Imports and dependencies

We recommend you install Anaconda Python (2.7). Please also ensure you have have psycopg2 installed & configured for your operating system.


In [8]:
%matplotlib inline
import psycopg2
import pandas as pd
import pandas.io.sql as psql
import ConfigParser
import os
import IPython
from IPython.display import display
from IPython.display import HTML
#Maximum height of a result set
pd.set_option('display.max_rows', 500)
#Maximum number of rows to display in a cell.
pd.set_option('display.max_columns', 100)
#Show the full content of columns
pd.set_option('display.max_colwidth', -1)

Setting up database connectivity

  1. Create a file in your home directory containing the database credentials for your target environment. For example:
    ~ vim ~/.dslab_user.cred
    The content of this file should look like so (with appropriate values for HOSTNAME, PORT, USER, DATABASE & PASSWORD).
    [database_creds]
    host: HOSTNAME
    port: PORT
    user: USER
    database: DATABASE
    password: PASSWORD
  2. Please set the permissions of this file to u+rwx (700), so that only you can access this file.
    ~ chmod 700 ~/.dslab_user.cred
    You should see the following
    ~ ls -l ~/.dslab_user.cred 
    -rwx------  1 USER  720748206  93 Jun 29 17:27 $HOME/.dslab_user.cred

Creating database connection string


In [9]:
USER_CRED_FILE = os.path.join(os.path.expanduser('~'), '.dslab_user.cred')
def fetchDBCredentials(dbcred_file=USER_CRED_FILE):
    """
       Read database access credentials from the file in $HOME/.ipynb_dslab.cred
    """
    #Read database credentials from user supplied file
    conf = ConfigParser.ConfigParser()
    conf.read(dbcred_file)
    #host, port, user, database, password
    host = conf.get('database_creds','host')
    port = conf.get('database_creds','port')
    user = conf.get('database_creds','user')
    database = conf.get('database_creds','database')
    password = conf.get('database_creds','password')

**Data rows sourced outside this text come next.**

(** X19. The two shortest profiles of [PolychromaticBeam] that take a
    direction do not agree on the polarization fraction: for every
    direction of positive computed length, [PolychromaticBeam(direction)]
    stores 0.5 and [PolychromaticBeam(direction, 0.0)] stores 0.999, every
    other data member being the same, so the two beams are not strictly
    equal. *)
Theorem PolychromaticBeam_polarization_fraction_defaults (direction : vec3) :
  0 < Vec3.length direction ->
  exists d1 d2,
    PolychromaticBeam_new_direction direction = Ok d1
    /\ PolychromaticBeam_new_direction_distance direction 0 = Ok d2
    /\ polarization_fraction_ d1 = 0.5
    /\ d2 = upd_polarization_fraction d1 0.999
    /\ operator_eq (PolychromaticBeam_obj d1) (PolychromaticBeam_obj d2)
       = Ok false.
Proof.
  intros Hl.
  unfold PolychromaticBeam_new_direction,
    PolychromaticBeam_new_direction_distance,
    Beam_set_sample_to_source_distance.
  rewrite !(assert_length_pos direction _ Hl). cbn [bind].
  rewrite !(assert_distance_nonneg 0) by lra. cbn [bind].
  do 2 eexists. split; [reflexivity | ]. split; [reflexivity | ].
  split; [reflexivity | ]. split; [reflexivity | ].
  cbn [operator_eq]. unfold PolychromaticBeam_operator_eq.
  cbv [get_sample_to_source_direction get_polarization_normal
         get_polarization_fraction get_flux get_transmission
         get_divergence get_sigma_divergence
         get_sample_to_source_distance get_probe
         Beam_get_sample_to_source_direction Beam_get_polarization_normal
         Beam_get_polarization_fraction Beam_get_flux Beam_get_transmission
         Beam_get_divergence Beam_get_sigma_divergence
         Beam_get_sample_to_source_distance Beam_get_probe data
         Beam_set_probe Beam_set_transmission Beam_set_flux
         Beam_set_polarization_fraction Beam_set_polarization_normal
         Beam_set_sigma_divergence Beam_set_divergence
         upd_probe upd_transmission upd_flux upd_polarization_fraction
         upd_polarization_normal upd_sigma_divergence upd_divergence
         upd_sample_to_source_distance upd_direction Beam_new
         direction_ divergence_ sigma_divergence_ polarization_normal_
         polarization_fraction_ flux_ transmission_ probe_
         sample_to_source_distance_].
  assert (Hpf : Rleb (Rabs (0.5 - 0.999)) 1e-6 = false).
  { apply Rleb_false_iff. rewrite Rabs_left by lra. lra. }
  rewrite Hpf.
  assert (He : 0 <= 1e-6) by lra.
  rewrite !(Rleb_abs_diff_same _ _ He).
  repeat match goal with
         | |- context [Rleb ?a ?e] => destruct (Rleb a e)
         end;
    reflexivity.
Qed.

Lemma PolychromaticBeam_polarization_fraction_defaults_witness :
  exists d1 d2,
    PolychromaticBeam_new_direction (mk_vec3 0 0 1) = Ok d1
    /\ PolychromaticBeam_new_direction_distance (mk_vec3 0 0 1) 0 = Ok d2
    /\ polarization_fraction_ d1 = 0.5
    /\ polarization_fraction_ d2 = 0.999.
Proof.
  destruct (PolychromaticBeam_polarization_fraction_defaults (mk_vec3 0 0 1))
    as (d1 & d2 & H1 & H2 & H3 & H4 & _).
  - rewrite length_001. lra.
  - exists d1, d2. split; [exact H1 | ]. split; [exact H2 | ].
    split; [exact H3 | ]. rewrite H4. reflexivity.
Defined.
(** The series of [Samples.equity_only], another drawdown plot. *)
Definition replotted : Portfolio :=
  mkPortfolio (pf_trades Samples.equity_only) (pf_value Samples.equity_only)
    None None None None
    (pf_total_return Samples.equity_only) (pf_sharpe_ratio Samples.equity_only)
    (pf_max_drawdown Samples.equity_only)
    (Some go_Figure)
    (Some (add_trace go_Figure
             (Scatter (range 3) [0; 0; -0.1]%float "lines" "Drawdown"
                      (mkLine 1 None))))
    (pf_stats Samples.equity_only).

(** A process that has already loaded it as SAF2 and rendered a page. *)
Definition warm : St :=
  mkSt {[ "SAF2" := replotted ]} ["data/saf2_backtest.pkl"] [EDivider].

(** A process that has already loaded [Samples.equity_only] as SAF1. *)
Definition cached_saf1 : St :=
  mkSt {[ "SAF1" := Samples.equity_only ]} ["data/saf1_backtest.pkl"] [].

End DelegatedSamples.

(** * Properties *)

(** ** Price-frame selection *)

Lemma hasattr_all_four (pf : Portfolio) :
  forallb (hasattr pf) ["open"; "high"; "low"; "close"] =
  match pf_open pf, pf_high pf, pf_low pf, pf_close pf with
  | Some _, Some _, Some _, Some _ => true
  | _, _, _, _ => false
  end.
Proof.
  unfold hasattr, series_attr; simpl.
  destruct (pf_open pf), (pf_high pf), (pf_low pf), (pf_close pf); reflexivity.
Qed.

(** The selection, read off the portfolio's fields. *)
Lemma ohlc_by_fields (pf : Portfolio) :
  ohlc pf =
  match pf_open pf, pf_high pf, pf_low pf, pf_close pf with
  | Some o, Some h, Some l, Some c =>
      Ok (pd_DataFrame [("Open", o); ("High", h); ("Low", l); ("Close", c)])
  | _, _, _, Some c => Ok (pd_DataFrame [("Close", c)])
  | _, _, _, None =>
      match pf_value pf with
      | Some v => Ok (pd_DataFrame [("Close", v)])
      | None => Raise (AttributeError "value")
      end
  end.
Proof.
  unfold ohlc. rewrite hasattr_all_four.
  unfold hasattr, getattr, series_attr; simpl.
  destruct (pf_open pf), (pf_high pf), (pf_low pf), (pf_close pf),
    (pf_value pf); reflexivity.
Qed.
(** C5. For every call of [scatter] that returns, with a table or with
    scalars as the source and a target made of existing columns: the
    store is only extended, so the columns of the target hold what they
    held; the returned table has the column names and the index of the
    target and new columns as its data, as many as the target, each of
    the type and row count of the target column; and every row whose
    index no wrapped entry of the scatter map addresses holds the
    element of the target.  And the call does return when the source
    fits the target and every wrapped entry of the map lies in the
    target. *)
Theorem scatter_frame :
  (∀ st input scatter_map target bounds_check st' out,
     Table_wf target →
     Forall (allocated st) (_columns target) →
     scatter input scatter_map target bounds_check st = (st', Ok out) →
     let idx := cpp_copying.wrap_index (num_rows (read_data st target))
                  <$> map_indices st scatter_map in
     (∃ new, st' = st ++ new)
     ∧ read_data st' target = read_data st target
     ∧ Forall (λ c, ¬ allocated st c) (_columns out)
     ∧ _column_names out = _column_names target
     ∧ _index out = _index target
     ∧ length (read_data st' out) = length (read_data st target)
     ∧ ∀ j target_column,
         read_data st target !! j = Some target_column →
         ∃ out_column,
           read_data st' out !! j = Some out_column
           ∧ column_frame idx target_column out_column)
  ∧ (∀ st input scatter_map target bounds_check entries,
       Table_wf target →
       Forall (allocated st) (_columns target) →
       same_row_count (read_data st target) = true →
       source_fits st input target entries →
       map_holds st scatter_map entries →
       Forall (λ k, 0 <= k < num_rows (read_data st target))
              (cpp_copying.wrap_index (num_rows (read_data st target))
                 <$> entries) →
       ∃ st' out,
         scatter input scatter_map target bounds_check st = (st', Ok out)).
Proof.
  split.
  - intros st input scatter_map target bounds_check st' out Hwf Halloc Hrun idx.
    unfold scatter in Hrun.
    apply Py_bind_Ok_inv in Hrun as (st1 & map_column & Hmap & Hrun).
    assert (∃ new1, st1 = st ++ new1
              ∧ default 0 <$> cv_data (st1 !!! map_column)
                = map_indices st scatter_map) as (new1 & -> & Hidx).
    { destruct scatter_map as [c|values].
      - injection Hmap as <- <-. exists []. by rewrite app_nil_r.
      - unfold as_column, Column_from_unique_ptr in Hmap.
        injection Hmap as <- <-. eexists. split; [done|].
        rewrite list_lookup_total_middle by done. cbn.
        rewrite <- list_fmap_compose. apply list_fmap_id. }
    apply scatter_helpers_frame in Hrun as (result & -> & -> & Hlen & Hframe);
      [|done].
    rewrite Hidx, read_data_extend in Hframe by done.
    rewrite read_data_extend in Hlen by done.
    assert (Hread : read_data ((st ++ new1) ++ result)
                      (mk_Table (_index target) (_column_names target)
                         (seq (length (st ++ new1)) (length result)))
                    = result) by apply read_columns_release.
    split; [by exists (new1 ++ result); rewrite app_assoc|].
    split; [by rewrite <- app_assoc; apply read_data_extend|].
    split.
    { cbn. apply Forall_forall. intros c Hc. apply elem_of_seq in Hc.
      unfold allocated. rewrite length_app in Hc. lia. }
    split; [done|]. split; [done|].
    rewrite Hread. split; [done|]. exact Hframe.
  - intros st input scatter_map target bounds_check entries
           Hwf Halloc Hrows Hfits Hmap Hbounds.
    unfold scatter.
    assert (∃ new1 c,
              match scatter_map with
              | map_column c => mret c
              | map_values values => as_column values
              end st = (st ++ new1, Ok c)
              ∧ is_integer_dtype (cv_type ((st ++ new1) !!! c)) = true
              ∧ cv_data ((st ++ new1) !!! c) = Some <$> entries)
      as (new1 & c & Hrun & Hint & Hdata).
    { destruct scatter_map as [c|values]; cbn in Hmap.
      - exists [], c. rewrite app_nil_r. by destruct Hmap.
      - subst values. eexists _, _. split; [reflexivity|].
        by rewrite list_lookup_total_middle. }
    rewrite (run_bind_Ok _ _ _ _ _ Hrun).
    destruct input as [s|values]; cbn in Hfits.
    + destruct Hfits as (Hsalloc & Hsrows & Hcols & Hty & Hentries).
      eexists _, _.
      apply (run__scatter_table _ _ _ _ _ entries); try done;
        rewrite ?read_data_extend by done; done.
    + destruct (run__scatter_scalar values c target bounds_check
                  (st ++ new1) entries) as (result & Hresult); try done;
        rewrite ?read_data_extend by done; try done.
      by eexists _, _.
Qed.

Lemma scatter_frame_witness :
  Table_wf scatter_target_table
  ∧ Forall (allocated range_store) (_columns scatter_target_table)
  ∧ scatter (from_table scatter_source_table) (map_values [0; -1])
            scatter_target_table true range_store
    = (range_store ++ [mk_column_view INT64 [Some 0; Some (-1)]; int32_column [9; 2; 3; 4; 8]],
       Ok (mk_Table None ["a"%string] [3%nat]))
  ∧ read_data (range_store ++ [mk_column_view INT64 [Some 0; Some (-1)];
                                int32_column [9; 2; 3; 4; 8]])
              scatter_target_table
    = read_data range_store scatter_target_table.
Proof.
  assert (Hwf : Table_wf scatter_target_table) by (split; [reflexivity|exact I]).
  assert (Halloc : Forall (allocated range_store) (_columns scatter_target_table))
    by (repeat constructor).
  assert (Hrun : scatter (from_table scatter_source_table) (map_values [0; -1])
                         scatter_target_table true range_store
                 = (range_store ++ [mk_column_view INT64 [Some 0; Some (-1)];
                                    int32_column [9; 2; 3; 4; 8]],
                    Ok (mk_Table None ["a"%string] [3%nat])))
    by reflexivity.
  split; [exact Hwf|]. split; [exact Halloc|]. split; [exact Hrun|].
  exact (proj1 (proj2 (proj1 scatter_frame _ _ _ _ _ _ _ Hwf Halloc Hrun))).
Defined.

(* ===================================================================== *)
(** * [gather] then [scatter] *)
(* ===================================================================== *)








Section roundtrip.
Variables (st : list column_view) (T T' : Table) (P : nat).
Variable entries : list Z.
Variable bounds_check : bool.
Hypothesis T_wf : Table_wf T.
Hypothesis T'_wf : Table_wf T'.
Hypothesis T'_allocated : Forall (allocated st) (_columns T').
Hypothesis P_allocated : allocated st P.
Hypothesis T_rows : same_row_count (read_table st T) = true.
Hypothesis P_integer : is_integer_dtype (cv_type (st !!! P)) = true.
Hypothesis P_entries : cv_data (st !!! P) = Some <$> entries.

Let rows := num_rows (read_data st T).
Let idx := cpp_copying.wrap_index rows <$> entries.

Hypothesis P_bijection : idx ≡ₚ seqZ 0 rows.
Hypothesis same_types : cv_type <$> read_data st T' = cv_type <$> read_data st T.
Hypothesis same_sizes : cv_size <$> read_data st T' = cv_size <$> read_data st T.







Let gathered := cpp_copying.gather_column idx <$> read_table st T.
Let st1 := st ++ gathered.






End roundtrip.



(* ===================================================================== *)
(** * The two classes of errors *)
(* ===================================================================== *)

Section error_classes.
Variable cudaGetErrorName : cudaError_t → string.
Variable cudaGetErrorString : cudaError_t → string.
Variable runtime : Type.
Variable cudaStreamSynchronize : nat → runtime → runtime * cudaError_t.
Variable cudaGetLastError : runtime → runtime * cudaError_t.

Lemma CUDF_EXPECTS_Raise_inv file line cond reason e :
  CUDF_EXPECTS file line cond reason = Raise e →
  cond = false ∧ e = logic_error (logic_error_message file line reason).
Proof.
  unfold CUDF_EXPECTS. destruct cond; cbn; [discriminate|].
  intros [= <-]. done.
Qed.

Lemma CUDA_TRY_Raise_inv status file line events e :
  CUDA_TRY cudaGetErrorName cudaGetErrorString status file line
    = (events, Raise e) →
  status ≠ cudaSuccess ∧ events = []
  ∧ e = cuda_error (cuda_error_message cudaGetErrorName cudaGetErrorString
                                       status file line).
Proof.
  unfold CUDA_TRY, throw_cuda_error.
  destruct (Z.eqb_spec cudaSuccess status) as [Heq|Hne]; cbv [negb];
    [discriminate|].
  intros [= <- <-]. done.
Qed.

Lemma check_stream_Raise_inv stream file line rt rt' events e :
  check_stream cudaGetErrorName cudaGetErrorString runtime
               cudaStreamSynchronize cudaGetLastError stream file line rt
    = (rt', events, Raise e) →
  ∃ error,
    error ≠ cudaSuccess
    ∧ e = cuda_error (cuda_error_message cudaGetErrorName cudaGetErrorString
                                         error file line)
    ∧ ((events = [StreamSynchronize stream]
        ∧ cudaStreamSynchronize stream rt = (rt', error))
       ∨ (events = [StreamSynchronize stream; GetLastError]
          ∧ ∃ rt1, cudaStreamSynchronize stream rt = (rt1, cudaSuccess)
                   ∧ cudaGetLastError rt1 = (rt', error))).
Proof.
  unfold check_stream, throw_cuda_error.
  destruct (cudaStreamSynchronize stream rt) as [rt1 error1].
  destruct (Z.eqb_spec cudaSuccess error1) as [Heq1|Hne1]; cbv [negb].
  - destruct (cudaGetLastError rt1) as [rt2 error2] eqn:Hlast.
    destruct (Z.eqb_spec cudaSuccess error2) as [Heq2|Hne2]; cbv [negb];
      [discriminate|].
    intros [= <- <- <-]. exists error2. split; [done|]. split; [done|].
    right. split; [done|]. exists rt1. by rewrite <- Heq1.
  - intros [= <- <- <-]. exists error1. split; [done|]. split; [done|].
    by left.
Qed.

(** C8, as amended. Whatever [CUDF_EXPECTS], [CUDA_TRY] and
    [check_stream] raise falls in one of two distinguishable classes.  A
    [CUDF_EXPECTS] whose condition is false raises, on the spot and
    without any call into the CUDA runtime, a logic error whose message
    carries the source location and the reason.  A CUDA fault is raised
    as a device error whose message wraps the source location and the
    code, the name and the message of the fault: by [check_stream] once
    it has synchronized the stream (the fault being what the
    synchronization or the last-error query returned), and by [CUDA_TRY]
    at the failing runtime call itself, without a synchronization. *)
Theorem error_classes m rt rt' events e :
  run_macro cudaGetErrorName cudaGetErrorString runtime
            cudaStreamSynchronize cudaGetLastError m rt
    = (rt', events, Raise e) →
  is_logic_error e = negb (is_cuda_error e)
  ∧ match m with
    | expects_at file line cond reason =>
        cond = false ∧ rt' = rt ∧ events = []
        ∧ e = logic_error (logic_error_message file line reason)
    | cuda_try_at file line status =>
        status ≠ cudaSuccess ∧ rt' = rt ∧ events = []
        ∧ e = cuda_error (cuda_error_message cudaGetErrorName cudaGetErrorString
                                             status file line)
    | check_stream_at file line stream =>
        ∃ error,
          error ≠ cudaSuccess
          ∧ e = cuda_error (cuda_error_message cudaGetErrorName
                              cudaGetErrorString error file line)
          ∧ ∃ later, events = StreamSynchronize stream :: later
    end.
Proof.
  destruct m as [file line cond reason|file line status|file line stream]; cbn.
  - injection 1 as <- <- Hraise.
    apply CUDF_EXPECTS_Raise_inv in Hraise as [-> ->]. done.
  - destruct (CUDA_TRY _ _ _ _ _) as [events' o] eqn:Htry.
    injection 1 as <- <- ->.
    apply CUDA_TRY_Raise_inv in Htry as (Hstatus & -> & ->). done.
  - intros Hcheck.
    apply check_stream_Raise_inv in Hcheck
      as (error & Herror & -> & [[-> _]|[-> _]]).
    + split; [done|]. exists error. eauto.
    + split; [done|]. exists error. eauto.
Qed.
End error_classes.

Lemma error_classes_witness :
  run_macro example_error_name example_error_string cudaError_t
            example_synchronize example_last_error
            (check_stream_at "copying.cu" 57 0%nat) 700
    = (cudaSuccess, [StreamSynchronize 0%nat],
       Raise (cuda_error
                "CUDA error encountered at: copying.cu:57: 700 cudaErrorIllegalAddress an illegal memory access was encountered"))
  ∧ is_logic_error
      (cuda_error
         "CUDA error encountered at: copying.cu:57: 700 cudaErrorIllegalAddress an illegal memory access was encountered")
    = false.
Proof.
  assert (Hrun :
    run_macro example_error_name example_error_string cudaError_t
              example_synchronize example_last_error
              (check_stream_at "copying.cu" 57 0%nat) 700
    = (cudaSuccess, [StreamSynchronize 0%nat],
       Raise (cuda_error
                "CUDA error encountered at: copying.cu:57: 700 cudaErrorIllegalAddress an illegal memory access was encountered")))
    by reflexivity.
  split; [exact Hrun|].
  exact (proj1 (error_classes _ _ _ _ _ _ _ _ _ _ Hrun)).
Defined.

(** C8, as stated, fails: [CUDA_TRY] on a runtime call that returned
    [cudaErrorMemoryAllocation] (2) raises the device error at once, and
    no stream has been synchronized. *)
Lemma device_error_without_synchronization :
  run_macro example_error_name example_error_string cudaError_t
            example_synchronize example_last_error
            (cuda_try_at "copying.cu" 10 2) cudaSuccess
    = (cudaSuccess, [],
       Raise (cuda_error
                "CUDA error encountered at: copying.cu:10: 2 cudaErrorMemoryAllocation out of memory"))
  ∧ ¬ two_classes_as_stated example_error_name example_error_string
        cudaError_t example_synchronize example_last_error.
Proof.
  split; [reflexivity|].
  intros Hclaim.
  destruct (Hclaim (cuda_try_at "copying.cu" 10 2) cudaSuccess _ _ _ eq_refl)
    as [[Hlogic _]|[_ [stream Hsync]]].
  - discriminate Hlogic.
  - by apply not_elem_of_nil in Hsync.
Qed.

    #Initialize connection string
    conn_str =  """dbname='{database}' user='{user}' host='{host}' port='{port}' password='{password}'""".format(                       
                    database=database,
                    host=host,
                    port=port,
                    user=user,
                    password=password
            )
    return conn_str

Create a connection object to the database


In [10]:
conn = psycopg2.connect(fetchDBCredentials())

Define magic commands to run SQL inline


In [21]:
from IPython.core.magic import (register_line_magic, register_cell_magic,
                                register_line_cell_magic)

@register_cell_magic
def showsql(line, cell):
    """
        Extract the code in the specific cell (should be valid SQL), and execute
        it using the connection object to the backend database. 
        The resulting Pandas dataframe
        is rendered inline below the cell using IPython.display.
        You'd use this for SELECT
    """
    #Use the global connection object defined above.
    global conn
    _ = psql.read_sql(cell, conn)
    conn.commit()
    display(_)
    return
    
@register_cell_magic
def execsql(line, cell):
    """
        Extract the code in the specific cell (should be valid SQL), and execute
        it using the connection object to the backend database. 
        You'd use this for CREATE/UPDATE/DELETE
    """
    #Use the global connection object defined above.
    global conn
    _ = psql.execute(cell, conn)
    conn.commit()
    return

# We delete these to avoid name conflicts for automagic to work
del execsql, showsql

Test your connection to the database

Using the showsql magic command we defined above

%%showsql
select
    random() as x,
    random() as y
from
    generate_series(1, 5);

Alternatively you could also use plain-old pandas if you'd like to get a dataframe returned

df = psql.read_sql("""select random() as x, random() as y from generate_series(1, 10) q;""", conn)
df.head()

If you see an HTML table of the result set above, your connection to the database was successful.

Opening Connections to Multiple Clusters

If you want to open multiple connections (say one for GPDB and for your HAWQ cluster), you can create another file similar to ~/.dslab_user.cred, populate the appropriate credentials, and supply this file as input to the fetchDBCredentials() function shown above.

For instance, let's say you created another file ~/.dslab_user.cred.gpdb containing the appropriate credentials to connect to your GPDB cluster, then you can open a connection to this cluster with psycopg2 as follows:

db_cred_file_gpdb = os.path.join(os.path.expanduser('~'), '.dslab_user.cred.gpdb')
conn_gpdb = psycopg2.connect(fetchDBCredentials(db_cred_file_gpdb))
df = psql.read_sql("""select random() as x, random() as y from generate_series(1, 10) q;""", conn_gpdb)
df.head()

For all subsequent instance where you want to query the data on GPDB, you can use conn_gpdb in place of conn in your code.